Dean, realizing there are witnesses nearby, reaches the women's car before Sue Ellen does, and begins shooting his pistol at Rose and Cindy. One of the bullets strikes Cindy in the head, killing her immediately. Rose flees through the woods as Dean chases after her. Simultaneously, Sue Ellen arrives back at the car, only to find Rose and Cindy missing. She removes the car keys from the trunk hatch, and is subsequently met by Patty, returning to the car after having located a gas station. A panicked Sue Ellen explains to Patty what she witnessed, and the two depart back toward the gas station on foot. Moments later, Rose, having led Dean on a chase through the woods, returns to the car. She glimpses Sue Ellen and Patty down the road in the distance, and attempts to use the car horn to get their attention, but is caught by Dean, who strangles her.

Dean buries the corpses of Angie, Cindy, and Rose in a shallow grave in the woods. Meanwhile, Chad and Owen begin to worry when the women fail to meet them, and decide to backtrack to search for them in Medley. Patty and Sue Ellen reach the closed gas station, where Sue Ellen is attacked by a security dog that injures her arm. They are subsequently met by Deputy Scott, who brings them to the county jail for questioning before holding them. Sheriff Dean arrives shortly after and questions the women, but Sue Ellen does not recognize him. Scott begins to investigate the disappearance of Angie, a barmaid at the local tavern, oblivious to the fact that Dean had been carrying on an affair with her. Dean suggests that Sue Ellen and Patty are responsible for Angie's and their friends' disappearances.

When Dean encounters Scott treating Sue Ellen and Patty hospitably at the station, he grows angry, and begins to yell at them. In doing so, Sue Ellen recognizes his voice, and realizes that Dean was the man she witnessed committing the murder. That afternoon, the shallow grave containing the three bodies is uncovered by Eli, the property owner, who phones the police. Scott investigates the scene, and when Dean is notified, he attempts to kidnap Sue Ellen and Patty, but the women manage to flee the jail. Dean summons Scott to help capture the women, whom he attempts to frame for the murders. Meanwhile, after the bodies are removed from the crime scene, Eli discovers Dean's sheriff badge in the dirt.

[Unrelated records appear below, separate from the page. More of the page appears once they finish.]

(** Reading the file, with the bytes kept in the kernel. *)
Lemma read_file b l s u :
  ready_at b l s -> uio_ok (ps_ctx s u) u -> rw u = UIO_READ -> 0 <= uio_offset u -> uio_offset u + uio_resid u < 2 ^ 31 ->
  let x := part data (uio_offset u) (uio_resid u) in
  let r := Sfs.VOP_READ v (set_ctx (ps_ctx s u) (ps_fs s), u) in
  exists d, same_data (s_dev (ps_fs s)) d /\
    if decide (x = []) then
      let f := set_ctx (ps_ctx s u) (set_dev d (ps_fs s)) in r = Done tt (f, u) \/ r = Fail EIO (f, u)
    else
      (exists c u', r = Done tt (set_ctx c (set_dev d (ps_fs s)), advance (Z.of_nat (length x)) u') /\ poke (ps_ctx s u) u x = Some (c, u')) \/
      (exists e m u', r = Fail e (set_ctx (set_umem m (ps_ctx s u)) (set_dev d (ps_fs s)), u') /\
         (e = EIO \/ e = EFAULT /\ poke (ps_ctx s u) u x = None)).
Proof.
  intros Hr Hu Hrw Ho Hor x r. pose proof Hu as (_ & _ & Hres & _). pose proof Hr as [_ Hvol (sv & Hf & Hsz & Hd) Hvop].
  set (f := set_ctx (ps_ctx s u) (ps_fs s)) in *.
  assert (Vo : vol_ok f) by (apply vol_ok_ctx; [done|apply Hvol]). assert (Fo : file_ok f v sv) by (by apply file_ok_ctx).
  assert (Io : io_ok f u) by (by split). assert (Hlen : Z.of_nat (length data) = sfi_size (sv_i sv)) by (rewrite <-Hd; unfold file_data; rewrite length_fbytes; lia).
  assert (Hx : Z.of_nat (length x) = Z.max 0 (Z.min (uio_resid u) (Z.of_nat (length data) - uio_offset u))) by (apply file_part_length; lia).
  assert (Er : r = sfs_read v (f, u)).
  { unfold r, Sfs.VOP_READ. specialize (Hvop (ps_ctx s u) (s_dev (ps_fs s)) u). replace (set_ctx (ps_ctx s u) (set_dev (s_dev (ps_fs s)) (ps_fs s))) with f in Hvop by (by destruct s as [[] ?]).
    by rewrite (bind_Done _ _ _ _ _ Hvop). }
  rewrite Er. destruct (decide (uio_resid u = 0)) as [Hz|Hz].
  { destruct (sfs_read_nothing f v sv u Vo Fo Io Hrw Hz Hsz) as (d & Hdev & E). exists d. split; [done|]. by rewrite decide_True by (apply nil_length_inv; lia). }
  pose proof (sfs_read_spec f v sv u Vo Fo Io Hrw ltac:(lia) Hsz) as H. cbv zeta in H. rewrite <-Hlen in H.
  assert (Es : sfs_read v (f, u) = sfs_io v (f, u)) by (unfold sfs_read; rewrite get_uio_bind; cbn [snd]; by rewrite kassert_bind by by apply bool_decide_eq_true_2).
  rewrite <-Es in H. destruct (decide (Z.of_nat (length data) <= uio_offset u)) as [D0|D0].
  { exists (s_dev f). split; [by split; [apply Vo|]|]. rewrite decide_True by (apply nil_length_inv; lia). left. rewrite H. by destruct s as [[] ?]. }
  replace (Z.min (uio_resid u) (Z.of_nat (length data) - uio_offset u)) with (Z.of_nat (length x)) in H by lia. rewrite Nat2Z.id in H.
  change (disk f) with (disk (ps_fs s)) in H. change (s_ctx f) with (ps_ctx s u) in H.
  assert (Ex : fbytes (disk (ps_fs s)) (sv_i sv) (at_pos u) (length x) = x).
  { rewrite <-(file_data_part (ps_fs s) sv (at_pos u)) by (unfold at_pos; lia). rewrite Hd. unfold x, part, at_pos.
    by rewrite length_take, <-take_take, (take_ge (drop _ _) (length _)). }
  rewrite Ex in H. destruct H as (d & Hdev & H). exists d. split; [done|]. by rewrite decide_False by (intros E; rewrite E in Hx; cbn [length] in Hx; lia).
Qed.

(** ** The scratch memory *)

Lemma scratch_poke s u d :
  uio_segflg u <> UIO_SYSSPACE -> d <> [] -> Z.of_nat (length d) <= iov_len u -> iov_base u + iov_len u <= Uio.USERTOP ->
  poke (ps_ctx s u) u d = Some (set_umem (uwrite (scratch u) (iov_base u) d) (ps_ctx s u), u) /\
  moved u (advance (Z.of_nat (length d)) u) (uwrite (scratch u) (iov_base u) d) = d.
Proof.
  intros Hs Hd Hl Ht. assert (Hlen : (0 < length d)%nat) by (destruct d; [done|cbn; lia]).
  assert (Hlk : forall i, (i < Z.to_nat (iov_len u))%nat -> scratch u !! (iov_base u + Z.of_nat i) = Some 0).
  { intros i Hi. unfold scratch. rewrite uwrite_lookup, decide_True by (rewrite length_replicate; lia). apply lookup_replicate_2. lia. }
  assert (Hr : uread (ps_ctx s u) (iov_base u) (Z.of_nat (length d)) = Some (replicate (length d) 0)).
  { unfold uread. rewrite decide_True by lia. rewrite Nat2Z.id. apply ubytes_lookup. rewrite length_replicate. split; [done|].
    intros i Hi. cbn [ps_ctx umem]. rewrite Hlk by lia. symmetry. by apply lookup_replicate_2. }
  split; [unfold poke; destruct (uio_segflg u); try done; by rewrite Hr|]. unfold moved.
  assert (Hb : ubytes (uwrite (scratch u) (iov_base u) d) (iov_base u) (Z.to_nat (iov_len u)) = Some (d ++ replicate (Z.to_nat (iov_len u) - length d) 0)).
  { apply ubytes_lookup. rewrite length_app, length_replicate. split; [lia|]. intros i Hi. rewrite uwrite_lookup. case_decide as Di.
    - rewrite lookup_app_l by lia. f_equal. lia.
    - rewrite lookup_app_r, Hlk by lia. symmetry. apply lookup_replicate_2. lia. }
  rewrite Hb. cbn [from_option id advance iov_base]. rewrite take_app_length'; [done|lia].
Qed.

Lemma moved_length u u' m : 0 <= iov_len u -> Z.of_nat (length (moved u u' m)) <= iov_len u.
Proof.
  intros Hl. unfold moved. rewrite length_take. destruct (ubytes m (iov_base u) (Z.to_nat (iov_len u))) as [d|] eqn:E; cbn [from_option id length]; [|lia].
  apply ubytes_length in E. lia.
Qed.

Lemma inside_less l a n k : inside l a n -> k <= n -> inside l a k.
Proof. intros (r & Hr & H1 & H2) Hk. exists r. split; [done|]. lia. Qed.

Lemma inside_top b l s a n : ready_at b l s -> inside l a n -> 4096 <= a /\ a + n <= Uio.USERTOP.
Proof.
  intros [[_ (sp & _ & Hc & _)] _ _ _] (r & Hr & H1 & H2). assert (Hok : region_ok r.1 r.2).
  { destruct l as [|r1 [|r2 [|r3 l]]]; cbn [covers] in Hc; [by apply elem_of_nil in Hr| | |done].
    - apply list_elem_of_singleton in Hr as ->. apply Hc.
    - apply elem_of_cons in Hr as [->|Hr]; [apply Hc|apply list_elem_of_singleton in Hr as ->; apply Hc]. }
  destruct Hok as (? & ? & ?). change Uio.USERTOP with USERTOP in *. lia.
Qed.

(** A transfer of [x] that ends well. *)
Lemma io_user l s u m d x c u' :
  ready_at true l s -> same_data (s_dev (ps_fs s)) d -> user_io (pr_space s) u -> inside l (iov_base u) (iov_len u) ->
  x <> [] -> Z.of_nat (length x) <= iov_len u -> poke (ps_ctx s u) u x = Some (c, u') ->
  m (set_ctx (ps_ctx s u) (ps_fs s), u) = Done tt (set_ctx c (set_dev d (ps_fs s)), advance (Z.of_nat (length x)) u') ->
  if decide (length l = 2%nat) then
    (crowded l /\ exists y, ps_io m (s, u) = Fail EFAULT y) \/
    exists s1, written s (iov_base u) x s1 /\ ps_io m (s, u) = Done tt (s1, advance (Z.of_nat (length x)) u)
  else ps_io m (s, u) = Panic.
Proof.
  intros Hr Hd (Hrw & Hseg & Hsp & Hres & Hl) Hi Hx Hxl Hp E. destruct (inside_top true l s _ _ Hr Hi) as [_ Ht].
  destruct (scratch_poke s u x Hseg Hx Hxl Ht) as [Ep Em]. rewrite Hp in Ep. injection Ep as -> ->.
  pose proof (store_bytes_in l x (ps_vm s) (iov_base u) (ra_mem _ _ _ Hr) (inside_less _ _ _ _ Hi Hxl)) as Hst.
  unfold ps_io. rewrite E. unfold user_stores. cbn [s_ctx set_ctx set_umem umem badfault]. rewrite Em, (decide_False (P := uio_segflg u = _)) by done.
  destruct (decide (length l = 2%nat)) as [D1|D1].
  - rewrite decide_True in Hst by by left. destruct Hst as [(_ & Hc & vm & Es)|(vm & Es & Hk & Hs)]; rewrite Es; [left; by eauto|right].
    eexists. split; [|reflexivity]. apply (written_after s (ps_ctx s u)); [done|apply (vo_ctx _ (ra_vol _ _ _ Hr))|done|done].
  - rewrite decide_False in Hst by tauto. by rewrite Hst.
Qed.

(** A transfer that ends with an error of the file system. *)
Lemma io_user_fail l s u m f u' e :
  ready_at true l s -> user_io (pr_space s) u -> inside l (iov_base u) (iov_len u) ->
  m (set_ctx (ps_ctx s u) (ps_fs s), u) = Fail e (f, u') ->
  (exists y, ps_io m (s, u) = Fail e y) \/ (length l = 2%nat /\ crowded l /\ exists y, ps_io m (s, u) = Fail EFAULT y) \/ length l <> 2%nat /\ ps_io m (s, u) = Panic.
Proof.
  intros Hr (Hrw & Hseg & Hsp & Hres & Hl) Hi E. unfold ps_io. rewrite E. unfold user_stores. rewrite (decide_False (P := uio_segflg u = _)) by done.
  pose proof (store_bytes_in l (moved u u' (umem (s_ctx f))) (ps_vm s) (iov_base u) (ra_mem _ _ _ Hr)) as Hst.
  specialize (Hst (inside_less _ _ _ _ Hi (moved_length u u' (umem (s_ctx f)) ltac:(lia)))). case_decide as D1.
  - destruct Hst as [(H2 & Hc & vm & ->)|(vm & -> & _)]; [right; left; eauto|left; eauto].
  - rewrite Hst. right. right. tauto.
Qed.

(** A transfer of nothing. *)
Lemma io_still s u m (r : unit + errno) d :
  m (set_ctx (ps_ctx s u) (ps_fs s), u) = match r with inl t => Done t (set_ctx (ps_ctx s u) (set_dev d (ps_fs s)), u) | inr e => Fail e (set_ctx (ps_ctx s u) (set_dev d (ps_fs s)), u) end ->
  ps_io m (s, u) = match r with inl t => Done tt (after s (ps_ctx s u) d (ps_vm s), u) | inr e => Fail e (after s (ps_ctx s u) d (ps_vm s), u) end.
Proof.
  intros E. assert (Hs : user_stores u u (scratch u) (ps_vm s) = Done tt (ps_vm s)).
  { unfold user_stores, moved. case_decide; [done|]. by rewrite Z.sub_diag. }
  unfold ps_io. rewrite E. by destruct r; cbn [s_ctx set_ctx umem ps_ctx]; rewrite Hs.
Qed.

Lemma still_written s u d : vol_ok (ps_fs s) -> same_data (s_dev (ps_fs s)) d -> written s 0 [] (after s (ps_ctx s u) d (ps_vm s)).
Proof. intros Vo Hd. apply written_after; [done|apply Vo|done|]. intros y. by rewrite laid_nil. Qed.

Lemma written_nil s a s1 : written s 0 [] s1 -> written s a [] s1.
Proof. intros (H1 & H2 & H3). split; [done|]. split; [done|]. intros x. by rewrite H3, !laid_nil. Qed.

(** ** The laws of the loader *)

Lemma read_user_ready l s u :
  ready_at true l s -> user_io (pr_space s) u -> inside l (iov_base u) (iov_len u) ->
  0 <= uio_offset u -> uio_offset u + uio_resid u < 2 ^ 31 ->
  let d := part data (uio_offset u) (uio_resid u) in
  let r := ps_io (Sfs.VOP_READ v) (s, u) in
  (exists x, r = Fail EIO x) \/
  if decide (length l = 2%nat \/ d = []) then
    (crowded l /\ exists x, r = Fail EFAULT x) \/
    exists s1, written s (iov_base u) d s1 /\ r = Done tt (s1, if decide (d = []) then u else advance (Z.of_nat (length d)) u)
  else r = Panic.
Proof.
  intros Hr Hio Hi Ho Hor x r. pose proof Hio as (Hrw & Hseg & Hsp & Hres & Hl). destruct (inside_top true l s _ _ Hr Hi) as [Hb Ht].
  assert (Hu : uio_ok (ps_ctx s u) u).
  { split; [apply (vo_ctx _ (ra_vol _ _ _ Hr))|]. split; [lia|]. split; [lia|]. split; [lia|].
    assert (iov_base u < 2 ^ 32) by (change Uio.USERTOP with (2 ^ 31) in Ht; lia). by destruct (uio_segflg u). }
  assert (Hx : Z.of_nat (length x) <= iov_len u) by (unfold x; rewrite file_part_length; lia).
  destruct (read_file true l s u Hr Hu Hrw Ho Hor) as (d & Hd & H). fold x in H. destruct (decide (x = [])) as [Ex|Ex].
  - destruct H as [E|E]; [right; rewrite decide_True by tauto; right|left; unfold r; rewrite (io_still s u _ (inr EIO) d E); by eexists].
    unfold r. rewrite (io_still s u _ (inl tt) d E). eexists. split; [|done]. rewrite Ex. apply written_nil, still_written; [apply Hr|done].
  - destruct H as [(c & u' & E & Ep)|(e & m & u' & E & He)].
    + right. pose proof (io_user l s u _ d x c u' Hr Hd Hio Hi Ex Hx Ep E) as H. destruct (decide (length l = 2%nat)); [by rewrite decide_True by tauto|by rewrite decide_False by tauto].
    + assert (e = EIO) as ->. { destruct He as [?|[_ Hn]]; [done|]. destruct (scratch_poke s u x Hseg Ex Hx Ht) as [Ep _]. congruence. }
      destruct (io_user_fail l s u _ _ _ _ Hr Hio Hi E) as [?|[(H1 & H2)|[H1 H2]]]; [by left|right; rewrite decide_True by tauto; by left|right; by rewrite decide_False by tauto].
Qed.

Patty is captured and returned to the jail by Scott, who disbelieves her claims that Dean is the killer. Dean meanwhile enlists a band of local vigilantes to hunt Sue Ellen, authorizing them to shoot her on sight, while he returns to the jail and strangles Patty, staging it to appear as a suicide. Sue Ellen is ultimately saved from the vigilantes by Scott just as Owen and Chad arrive on the scene, followed by the paramedics and Sheriff Dean. Sue Ellen is placed in an ambulance, which Dean insists on riding along in; he tells Scott he hopes she will confess to the murders. As the ambulance prepares to depart, Eli approaches Scott with Sheriff Dean's badge, which he says he found in the shallow grave on his property. Realizing that Dean is guilty, Scott looks in horror as the ambulance drives away, aware that Dean will inevitably murder Sue Ellen en route to the hospital.

==Production==
Shallow Grave was filmed on location in Florida on a budget of $750,000.

==Release==
Shallow Grave received a regional theatrical release in the United States, showing in Tennessee in late-September 1987.

===Home media===
Vinegar Syndrome released Shallow Grave on Blu-ray in 2021.